Stored data
Lemma uuid4_int_free_bits random :
  uuid4_int random = N.lor (free_bits random) (N.lor (N.shiftl 32768 48) (N.shiftl 4 76)).
Proof.
  unfold uuid4_int, free_bits, fixed_bits. cbv zeta.
  apply N.bits_inj. intros i.
  repeat (rewrite N.lor_spec || rewrite N.ldiff_spec).
  assert (H1 : N.testbit (N.shiftl 32768 48) i
               = N.testbit (N.shiftl 32768 48) i && N.testbit (N.shiftl 49152 48) i
                 && negb (N.testbit (N.shiftl 61440 64) i)).
  { rewrite <- N.land_spec, <- N.ldiff_spec. reflexivity. }
  assert (H2 : N.testbit (N.shiftl 4 76) i
               = N.testbit (N.shiftl 4 76) i && N.testbit (N.shiftl 61440 64) i).
  { rewrite <- N.land_spec. reflexivity. }
  destruct (N.testbit (random mod 2 ^ 128) i), (N.testbit (N.shiftl 49152 48) i),
    (N.testbit (N.shiftl 61440 64) i), (N.testbit (N.shiftl 32768 48) i),
    (N.testbit (N.shiftl 4 76) i); cbn in *; congruence.
Qed.

Lemma uuid4_int_inj r1 r2 : uuid4_int r1 = uuid4_int r2 <-> free_bits r1 = free_bits r2.
Proof.
  rewrite !uuid4_int_free_bits. split; [|intros ->; reflexivity].
  assert (Hc : forall i, N.testbit (N.lor (N.shiftl 32768 48) (N.shiftl 4 76)) i
                 = N.testbit (N.lor (N.shiftl 32768 48) (N.shiftl 4 76)) i
                   && N.testbit fixed_bits i).
  { intros i. rewrite <- N.land_spec. reflexivity. }
  set (forced := N.lor (N.shiftl 32768 48) (N.shiftl 4 76)) in *.
  intros Heq. apply N.bits_inj. intros i.
  apply (f_equal (fun n => N.testbit n i)) in Heq. rewrite !N.lor_spec in Heq.
  specialize (Hc i). unfold free_bits in *. rewrite !N.ldiff_spec in *.
  destruct (N.testbit fixed_bits i); [rewrite !andb_false_r; reflexivity|].
  rewrite andb_false_r in Hc. rewrite Hc, !orb_false_r in Heq. exact Heq.
Qed.

Lemma hexdigit_inj d1 d2 : d1 < 16 -> d2 < 16 -> hexdigit d1 = hexdigit d2 -> d1 = d2.
Proof.
  unfold hexdigit. intros H1 H2.
  destruct (d1 <? 10) eqn:E1, (d2 <? 10) eqn:E2;
    try apply N.ltb_lt in E1; try apply N.ltb_lt in E2;
    try apply N.ltb_ge in E1; try apply N.ltb_ge in E2; lia.
Qed.

Lemma hex_digits_inj n a b :
  hex_digits n a = hex_digits n b ->
  forall i, i < 4 * N.of_nat n -> N.testbit a i = N.testbit b i.
Proof.
  induction n as [|n IH]; intros Heq i Hi; [lia|].
  cbn [hex_digits] in Heq. injection Heq as Hd Hrest.
  apply hexdigit_inj in Hd; [|apply nibble_bound ..].
  destruct (N.lt_ge_cases i (4 * N.of_nat n)) as [Hlow|Hhigh]; [apply IH; assumption|].
  apply (f_equal (fun x => N.testbit x (i - 4 * N.of_nat n))) in Hd.
  rewrite !N.land_spec, !N.shiftr_spec' in Hd.
  replace (i - 4 * N.of_nat n + 4 * N.of_nat n) with i in Hd by lia.
  change 15 with (N.ones 4) in Hd. rewrite N.ones_spec_low in Hd by lia.
  rewrite !andb_true_r in Hd. exact Hd.
Qed.

Lemma uuid_str_inj a b : a < 2 ^ 128 -> b < 2 ^ 128 -> uuid_str a = uuid_str b -> a = b.
Proof.
  intros Ha Hb Heq.
  assert (Hhex : hex_digits 32 a = hex_digits 32 b).
  { unfold uuid_str in Heq. cbn [hex_digits take drop app] in Heq.
    cbn [hex_digits]. injection Heq. intros. congruence. }
  apply N.bits_inj. intros i.
  destruct (N.lt_ge_cases i 128) as [Hlow|Hhigh].
  - apply (hex_digits_inj 32 a b Hhex). exact Hlow.
  - rewrite <- (N.mod_small a (2 ^ 128)), <- (N.mod_small b (2 ^ 128)) by assumption.
    rewrite !N.mod_pow2_bits_high by exact Hhigh. reflexivity.
Qed.

(** Two draws give the same name exactly when they agree on the 122 bits
    that [uuid4] keeps. *)
Lemma uuid4_name_inj r1 r2 :
  uuid_str (uuid4_int r1) = uuid_str (uuid4_int r2) <-> free_bits r1 = free_bits r2.
Proof.
  rewrite <- uuid4_int_inj. split; [|intros ->; reflexivity].
  apply uuid_str_inj; apply uuid4_int_bound.
Qed.

Lemma tmp_path_reused env (w0 w : World) :
  tmp_path env w0 = tmp_path env w
  <-> free_bits (urandom16 env (drawn w0)) = free_bits (urandom16 env (drawn w)).
Proof.
  rewrite !tmp_path_eq, <- uuid4_name_inj. split; [|intros ->; reflexivity].
  intros Heq. apply app_inv_head in Heq. apply (app_inv_head (lit "tmp" ++ [sep])) in Heq.
  exact Heq.
Qed.

Lemma final_path_reused env (w0 w : World) :
  final_path env w0 = final_path env w
  <-> free_bits (urandom16 env (S (drawn w0))) = free_bits (urandom16 env (S (drawn w))).
Proof.
  rewrite !final_path_eq, <- uuid4_name_inj. split; [|intros ->; reflexivity].
  intros Heq. apply app_inv_head in Heq. apply (app_inv_head (lit "new" ++ [sep])) in Heq.
  exact Heq.
Qed.


Lemma send_build_request_quiet env (req : bytes) (w : World) :
  dispatched (trace (snd (send_build_request env req w))) = dispatched (trace w).
Proof.
  destruct (send_build_request_cases env req w)
    as [[_ H] | [(_ & _ & H) | [(_ & _ & _ & H) | (_ & _ & _ & H)]]];
    rewrite H; cbn [snd trace]; rewrite ?dispatched_app; cbn [dispatched];
    rewrite ?app_nil_r; reflexivity.
Qed.





(** C2, as amended.  For a trigger with [trusted = False]: when the fetch of
    the pull request succeeds, the worker dispatches exactly one event
    (builder [default], not successful, not pending, "PR not built because
    <requester> is not auto-trusted."); when the fetch raises, the exception
    leaves the loop body and nothing is dispatched.  In both cases no job is
    submitted: no file-system call is made, no name is drawn and the files
    are as before. *)
Theorem dispatch_worker_untrusted env t w (Htrusted : trusted t = false) :
  (forall pr,
     requests_get_json env (pull_request_url (repo t) (pr_id t)) = Return pr ->
     PullRequestBuilder_step env t w
     = (Return tt,
        emit_all (preamble t pr ++ [Dispatch (lit "prbuilder") (untrusted_event t pr)]) w) /\
     dispatched (trace (snd (PullRequestBuilder_step env t w)))
     = dispatched (trace w) ++ [(lit "prbuilder", untrusted_event t pr)] /\
     exists e, untrusted_event t pr = EvBuildStatus e /\
       bs_service e = lit "default" /\ bs_success e = false /\ bs_pending e = false /\
       bs_description e
       = lit "PR not built because " ++ in_behalf_of t ++ lit " is not auto-trusted.") /\
  (forall e,
     requests_get_json env (pull_request_url (repo t) (pr_id t)) = Raise e ->
     PullRequestBuilder_step env t w
     = (Raise e, emit (HttpGet (pull_request_url (repo t) (pr_id t))) w) /\
     dispatched (trace (snd (PullRequestBuilder_step env t w))) = dispatched (trace w)) /\
  syscalls (trace (snd (PullRequestBuilder_step env t w))) = syscalls (trace w) /\
  files (snd (PullRequestBuilder_step env t w)) = files w /\
  drawn (snd (PullRequestBuilder_step env t w)) = drawn w.
Proof.
  assert (Hraise : forall e,
            requests_get_json env (pull_request_url (repo t) (pr_id t)) = Raise e ->
            PullRequestBuilder_step env t w
            = (Raise e, emit (HttpGet (pull_request_url (repo t) (pr_id t))) w)).
  { intros e He. unfold PullRequestBuilder_step, bind, tell, lift. rewrite He. reflexivity. }
  split; [|split].
  - intros pr Hfetch. rewrite (step_untrusted env t pr Hfetch w Htrusted). cbn [snd].
    rewrite trace_emit_all, dispatched_app.
    split; [reflexivity|]. split; [f_equal|].
    eexists. repeat split.
  - intros e He. rewrite (Hraise e He). split; [reflexivity|]. cbn [snd emit trace].
    rewrite dispatched_app. apply app_nil_r.
  - destruct (requests_get_json env (pull_request_url (repo t) (pr_id t))) as [pr|e] eqn:Hfetch.
    + rewrite (step_untrusted env t pr Hfetch w Htrusted). cbn [snd].
      rewrite trace_emit_all, files_emit_all, drawn_emit_all, syscalls_app.
      split; [apply app_nil_r|]. split; reflexivity.
    + rewrite (Hraise e eq_refl). cbn [snd emit trace files drawn].
      rewrite syscalls_app. split; [apply app_nil_r|]. split; reflexivity.
Qed.

Lemma dispatch_worker_untrusted_witness :
  let env := sample_env (Return (sample_pull (Some true))) in
  let t := sample_trigger false in
  dispatched (trace (snd (PullRequestBuilder_step env t empty_world)))
  = [(lit "prbuilder", untrusted_event t (sample_pull (Some true)))] /\
  files (snd (PullRequestBuilder_step env t empty_world)) = ∅.
Proof.
  intros env t.
  destruct (dispatch_worker_untrusted env t empty_world eq_refl) as (H & _ & _ & Hf & _).
  destruct (H (sample_pull (Some true)) eq_refl) as (_ & Hd & _).
  split; [exact Hd | exact Hf].
Defined.

(** C2, the claim as written fails: when the request to the host fails, a
    trigger with [trusted = False] gets no event at all. *)
Lemma dispatch_worker_untrusted_fetch_fails :
  trusted (sample_trigger false) = false /\
  PullRequestBuilder_step (sample_env (Raise RequestException)) (sample_trigger false) empty_world
  = (Raise RequestException,
     emit (HttpGet (pull_request_url (lit "owner/name") 42)) empty_world) /\
  dispatched
    (trace (snd (PullRequestBuilder_step (sample_env (Raise RequestException))
                   (sample_trigger false) empty_world))) = [].
Proof. split; [reflexivity|]. split; reflexivity. Qed.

TASK
Figure out how many lines of the data above include "HttpGet", then give the number and nothing more.

RESPONSE
3